Diet: The sum of the food consumed by a person or another organism.

Essential Amino Acid: An amino acid which is required for normal health and growth but cannot be synthesized de novo (from scratch) by the organism, and thus must be supplied in the diet.

Essential Fatty Acid (EFA): An unsaturated fatty acid that is essential to human health, but cannot be manufactured in the body; supplementation with EFAs could be useful as a treatment for certain neurological disorders.

European Food Safety Agency (EFSA): An organization which provides scientific advice and communications about existing and emerging risks associated with the food chain.

Polyunsaturated Fatty Acids (PUFAs): Fatty acids with two or more double bonds between the carbon atoms.

Fiber: Dietary material containing substances such as cellulose, lignin, and pectin, that are resistant to the action of digestive enzymes.

Edible Insects: Insects which can be consumed by humans.
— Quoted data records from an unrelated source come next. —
(** ** The request of a client *)
(** [openExecSession]; the values of the clock, the orders of the sweeps and
    the identifiers are those of [hasTunnel] and [openSession].  An error of
    [openSession] is a plain one. *)
Definition openExecSession (allowedOrigin : string) (ctx : option string) (nodeID containerID : string)
    (command : list string) (rows cols : Z) (now : Time.time) (order : list string) (now' : Time.time) (order' : list string)
    (later : Time.time) (attachToken id : string) (m : execTunnelManager)
    : execTunnelManager * result ConnectError (string * string) :=
  if decide (TrimSpace allowedOrigin = "") then (m, Err (NewError CodeInvalidArgument "X-Composia-Web-Origin is required"))
  else match BearerSubject ctx with
  | None => (m, Err (NewError CodeUnauthenticated "missing bearer subject"))
  | Some createdBy =>
      if decide (TrimSpace createdBy = "") then (m, Err (NewError CodeUnauthenticated "missing bearer subject"))
      else
        let '(m, has) := hasTunnel nodeID now order m in
        if negb has then (m, Err (NewError CodeFailedPrecondition "node has no active exec tunnel"))
        else
          let '(m, r) := openSession nodeID containerID command rows cols (TrimSpace allowedOrigin) createdBy now' order' later
                           attachToken id m in
          (m, match r with Ok s => Ok s | Err e => Err (NewError CodeUnknown e) end)
  end.
Record OpenContainerExecRequest := MkOpenContainerExecRequest {
  oe_NodeId : string;
  oe_ContainerId : string;
  oe_Command : list string;
  oe_Rows : Z;
  oe_Cols : Z;
}.
Section requests.
Context `{DnsState} `{GitState} `{!Environment} `{OriginURLs}.
(** What [OpenContainerExec] asks before it opens the session: the origin. *)
Definition exec_request_checks (cfg : ControllerConfig) (header : string) (req : OpenContainerExecRequest) : M string :=
  if decide (oe_NodeId req = "" ∨ oe_ContainerId req = "")
  then fail (NewError CodeInvalidArgument "node_id and container_id are required")
  else allowedOrigin ← lift (with_code CodeInvalidArgument (normalizeOrigin header));
       _ ← validateTaskTargetNode cfg (oe_NodeId req) TypeDockerStart;
       mret allowedOrigin.
Definition OpenContainerExec (cfg : ControllerConfig) (ctx : option string) (header : string) (req : OpenContainerExecRequest)
    (now : Time.time) (order : list string) (now' : Time.time) (order' : list string) (later : Time.time)
    (attachToken id : string) (m : execTunnelManager) (w : World)
    : World * execTunnelManager * result ConnectError (string * string) :=
  match exec_request_checks cfg header req w with
  | (w, Err e) => (w, m, Err e)
  | (w, Ok allowedOrigin) =>
      let command := if decide (oe_Command req = []) then [defaultExecShell] else oe_Command req in
      match openExecSession allowedOrigin ctx (oe_NodeId req) (oe_ContainerId req) command (oe_Rows req) (oe_Cols req)
              now order now' order' later attachToken id m with
      | (m, Ok (sessionID, token)) => (w, m, Ok (sessionID, ControllerExecWSPath +:+ token))
      | (m, Err e) => (w, m, Err e)
      end
  end.
End requests.
(* ===== verification/ExecTheorems.v ===== *)
(** * Terminals: who gets one, and what it shows

    The invariant of the manager and of the goroutines around it, and what
    follows: nothing panics, a terminal is given once, to a browser of the
    origin it was opened for and in time, and what it shows is what the agent
    sent, in order and without gaps. *)
From S2P Require Export ExecSessions.

Abbreviation objects := em_sessionObjects.

(** ** The invariant of the manager *)
Definition good_session (s : execSession) : Prop :=
  ch_closed (xs_incoming s) = xs_closed s ∧
  (xs_closed s = true → xs_browserAttaching s = false ∧ xs_attachToken s = "") ∧
  (xs_browserTaken s = true → xs_browserAttaching s = false ∧ xs_attachToken s = "").
Record sessions_inv (objs : gmap string execSession) (sessions : gset string) (tokens : gmap string string) : Prop := {
  si_live : ∀ id, id ∈ sessions ↔ ∃ s, objs !! id = Some s ∧ xs_closed s = false;
  si_tokens : ∀ token id, tokens !! token = Some id ↔
    token ≠ "" ∧ ∃ s, objs !! id = Some s ∧ xs_closed s = false ∧ xs_attachToken s = token;
  si_good : ∀ id s, objs !! id = Some s → good_session s;
}.
Record tunnels_inv (objs : gmap nat agentExecTunnel) (tunnels : gmap string nat) : Prop := {
  ti_open : ∀ nodeID tid, tunnels !! nodeID = Some tid →
    ∃ t, objs !! tid = Some t ∧ tn_nodeID t = nodeID ∧ ch_closed (tn_sendCh t) = false;
  ti_numbered : ∀ tid, is_Some (objs !! tid) → tid < size objs;
}.
Record manager_inv (m : execTunnelManager) : Prop := {
  mi_panic : em_panicked m = false;
  mi_sessions : sessions_inv (objects m) (em_sessions m) (em_attachTokens m);
  mi_tunnels : tunnels_inv (em_tunnelObjects m) (em_tunnels m);
}.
Insect Protein: A new source for animal feed and food; as protein sources, the nutritive value of edible insects is as good as other animals (or plants) or even better.

Saturated Fatty Acids (SFAs): Fatty acids in which all carbon atoms in the hydrocarbon chain are joined by single bonds. They exist mostly as components of fats (triglycerides) or other lipids of animal origin; a diet high in saturated fatty acids may contribute to a high blood cholesterol level.

Organoleptic Properties: The aspects of food that an individual experiences via the senses—including taste, sight (color), smell, and touch (texture).